┌──

(** C7, as amended. Two saves for the same user whose files can be
    opened, from an empty history: the file of the user then holds exactly
    the two records, first then second, each with the measurements it was
    given and the clock reading of its call; the in-memory history is the
    same list; and the timestamps are in order exactly when the second
    clock reading is not before the first. *)
Theorem save_twice_persists_both (env1 env2 : Env) (u : string)
    (M1 M2 : measurement_set) (w : World) :
  default [] (measurements_data (system w) !! u) = [] ->
  can_open env1 (history_file u) = true ->
  can_open env2 (history_file u) = true ->
  let r1 := {| timestamp := clock_now env1; measurements := M1 |} in
  let r2 := {| timestamp := clock_now env2; measurements := M2 |} in
  let w1 := state_after (save_measurements env1 u M1 w) in
  let w2 := state_after (save_measurements env2 u M2 w1) in
  returned (save_measurements env1 u M1 w) = Some true
  /\ returned (save_measurements env2 u M2 w1) = Some true
  /\ disk w2 !! history_file u = Some [r1; r2]
  /\ measurements_data (system w2) !! u = Some [r1; r2]
  /\ (timestamps_nondecreasing [r1; r2] = true
      <-> String.leb (clock_now env1) (clock_now env2) = true).
Proof.
  intros Hempty Ho1 Ho2. cbv zeta.
  rewrite (save_measurements_unfold env1 u M1 w). rewrite Ho1, Hempty.
  cbn [state_after returned].
  rewrite save_measurements_unfold. rewrite Ho2.
  cbn [state_after returned system disk measurements_data set_measurements_data].
  rewrite !lookup_insert_eq. cbn [default app].
  repeat split; cbn [timestamps_nondecreasing timestamp]; rewrite andb_true_r; tauto.
Qed.
Lemma camera_looking_at_itself_witness :
  zero_vector
    (Camera.projectRay
       (Camera.lookAt Camera.default (vec3 0 0 (-10)) (vec3 0 0 (-10)) (vec3 0 1 0))
       (F32.of_Z 1) (F32.of_Z (-1))).
Proof.
  refine (proj1 (proj2 (proj2
            (camera_looking_at_itself Camera.default (vec3 0 0 (-10)) (vec3 0 1 0)
               (F32.of_Z 1) (F32.of_Z (-1)) _ _ _ _ _))));
    vm_compute; auto.
Defined.
(** The chain [L + Feature(k1, v1) + Feature(k2, v2)] on a Frame with at
    least one track: the second addition works on the Frame returned by the
    first and reaches the same last track. *)
Lemma add_two_features_run h L f od name lt tr k1 v1 k2 v2 :
  h_frames h !! L = Some f →
  h_odicts h !! f_tracks f = Some od →
  last od = Some (name, lt) →
  h_tracks h !! lt = Some tr →
  then_add (__add__ L (Feature_ k1 v1)) (Feature_ k2 v2) h
  = (set_tracks <[lt := with_property k2 v2 (with_property k1 v1 tr)]>
       (copied f (copied f h)),
     Return (AFrame (new_frame (copied f h)))).
Proof.
  intros Hf Ho Hl Ht. unfold then_add.
  run_with (add_feature_run h L f od name lt tr k1 v1 Hf Ho Hl Ht).
  set (h1 := set_tracks <[lt := with_property k1 v1 tr]> (copied f h)).
  assert (Hf1 : h_frames h1 !! new_frame h = Some f) by apply copied_frames_new.
  assert (Ho1 : h_odicts h1 !! f_tracks f = Some od) by done.
  assert (Ht1 : h_tracks h1 !! lt = Some (with_property k1 v1 tr))
    by apply lookup_insert_eq.
  rewrite (add_feature_run h1 (new_frame h) f od name lt _ k2 v2 Hf1 Ho1 Hl Ht1).
  f_equal. unfold h1, copied, set_tracks, set_frames, new_frame; simpl.
  by rewrite insert_insert_eq.
Qed.

(** On a Frame with at least one track, two Features with different keys
    can be added in either order: the chains end in the same store and
    return the same Frame. *)
Theorem add_features_commute h L f od name lt tr k1 v1 k2 v2 :
  h_frames h !! L = Some f →
  h_odicts h !! f_tracks f = Some od →
  last od = Some (name, lt) →
  h_tracks h !! lt = Some tr →
  k1 ≠ k2 →
  then_add (__add__ L (Feature_ k1 v1)) (Feature_ k2 v2) h
  = then_add (__add__ L (Feature_ k2 v2)) (Feature_ k1 v1) h.
Proof.
  intros Hf Ho Hl Ht Hne.
  rewrite (add_two_features_run h L f od name lt tr k1 v1 k2 v2 Hf Ho Hl Ht).
  rewrite (add_two_features_run h L f od name lt tr k2 v2 k1 v1 Hf Ho Hl Ht).
  do 3 f_equal. unfold with_property; simpl. f_equal. by apply insert_insert_ne.
Qed.

Lemma add_features_commute_witness :
  then_add (__add__ 1 (Feature_ "color" (SStr "#66ccff")))
           (Feature_ "title" (SStr "signal")) two_tracks
  = then_add (__add__ 1 (Feature_ "title" (SStr "signal")))
             (Feature_ "color" (SStr "#66ccff")) two_tracks.
Proof.
  apply (add_features_commute two_tracks 1 (mkFrame 1 1 None)
           [("XAxis.1", 1); ("BigWig.1", 2)] "BigWig.1" 2 (mkTrack ∅ [] None)
           "color" (SStr "#66ccff") "title" (SStr "signal"));
    [reflexivity | reflexivity | reflexivity | reflexivity | discriminate].
Defined.

(** Two Features with the same key added in a chain: the last track ends
    with the value of the second, as if the first had not been added; the
    Track objects are those of [L + Feature(k, v2)] alone. *)
Theorem add_feature_last_wins h L f od name lt tr k v1 v2 :
  h_frames h !! L = Some f →
  h_odicts h !! f_tracks f = Some od →
  last od = Some (name, lt) →
  h_tracks h !! lt = Some tr →
  h_tracks (then_add (__add__ L (Feature_ k v1)) (Feature_ k v2) h).1
  = h_tracks (__add__ L (Feature_ k v2) h).1.
Proof.
  intros Hf Ho Hl Ht.
  rewrite (add_two_features_run h L f od name lt tr k v1 k v2 Hf Ho Hl Ht).
  rewrite (add_feature_run h L f od name lt tr k v2 Hf Ho Hl Ht). simpl.
  f_equal. unfold with_property; simpl. by rewrite insert_insert_eq.
Qed.

Lemma add_feature_last_wins_witness :
  h_tracks (then_add (__add__ 1 (Feature_ "color" (SStr "#66ccff")))
                     (Feature_ "color" (SStr "#ff9c9c")) two_tracks).1
  = h_tracks (__add__ 1 (Feature_ "color" (SStr "#ff9c9c")) two_tracks).1.
Proof.
  apply (add_feature_last_wins two_tracks 1 (mkFrame 1 1 None)
           [("XAxis.1", 1); ("BigWig.1", 2)] "BigWig.1" 2 (mkTrack ∅ [] None)
           "color" (SStr "#66ccff") (SStr "#ff9c9c")); reflexivity.
Defined.

Lemma iter_with_property_eq k v n tr :
  0 < n → Nat.iter n (with_property k v) tr = with_property k v tr.
Proof.
  induction n as [|[|n] IH]; [lia | done |]. intros _.
  change (Nat.iter (S (S n)) (with_property k v) tr)
    with (with_property k v (Nat.iter (S n) (with_property k v) tr)).
  rewrite IH by lia. unfold with_property; simpl. by rewrite insert_insert_eq.
Qed.

(** The chain [L * X * X] for a Feature or a Coverage [X]. *)
Lemma mul_twice_run h L f od (other : operand) (g : Track → Track) :
  h_frames h !! L = Some f →
  h_odicts h !! f_tracks f = Some od →
  (∀ t, t ∈ od.*2 → is_Some (h_tracks h !! t)) →
  (∀ h L, h_frames h !! L = Some f → h_odicts h !! f_tracks f = Some od →
          (∀ t, t ∈ od.*2 → is_Some (h_tracks h !! t)) →
          __mul__ L other h = (alter_tracks g od (copied f h), Return (AFrame (new_frame h)))) →
  ∀ t, h_tracks (then_mul (__mul__ L other) other h).1 !! t
       = Nat.iter (occurrences t od) g
           <$> (Nat.iter (occurrences t od) g <$> h_tracks h !! t).
Proof.
  intros Hf Ho Hts Hrun t. unfold then_mul.
  run_with (Hrun h L Hf Ho Hts).
  set (h1 := alter_tracks g od (copied f h)).
  assert (Hf1 : h_frames h1 !! new_frame h = Some f).
  { unfold h1. rewrite alter_tracks_frames. apply copied_frames_new. }
  assert (Ho1 : h_odicts h1 !! f_tracks f = Some od).
  { unfold h1. by rewrite alter_tracks_odicts. }
  assert (Hts1 : ∀ t', t' ∈ od.*2 → is_Some (h_tracks h1 !! t')).
  { intros t' Hin. unfold h1. rewrite alter_tracks_lookup. simpl.
    destruct (Hts t' Hin) as [tr ->]. by eexists. }
  rewrite (Hrun h1 (new_frame h) Hf1 Ho1 Hts1). simpl.
  rewrite alter_tracks_lookup. simpl. unfold h1. by rewrite alter_tracks_lookup.
Qed.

└──

* [Work instruction]
Write out the records exactly, starting at the first line and stopping after the line that contains "clock reading is not before the first. *)".

* [Output for this task]
(** C7, as amended. Two saves for the same user whose files can be
    opened, from an empty history: the file of the user then holds exactly
    the two records, first then second, each with the measurements it was
    given and the clock reading of its call; the in-memory history is the
    same list; and the timestamps are in order exactly when the second
    clock reading is not before the first. *)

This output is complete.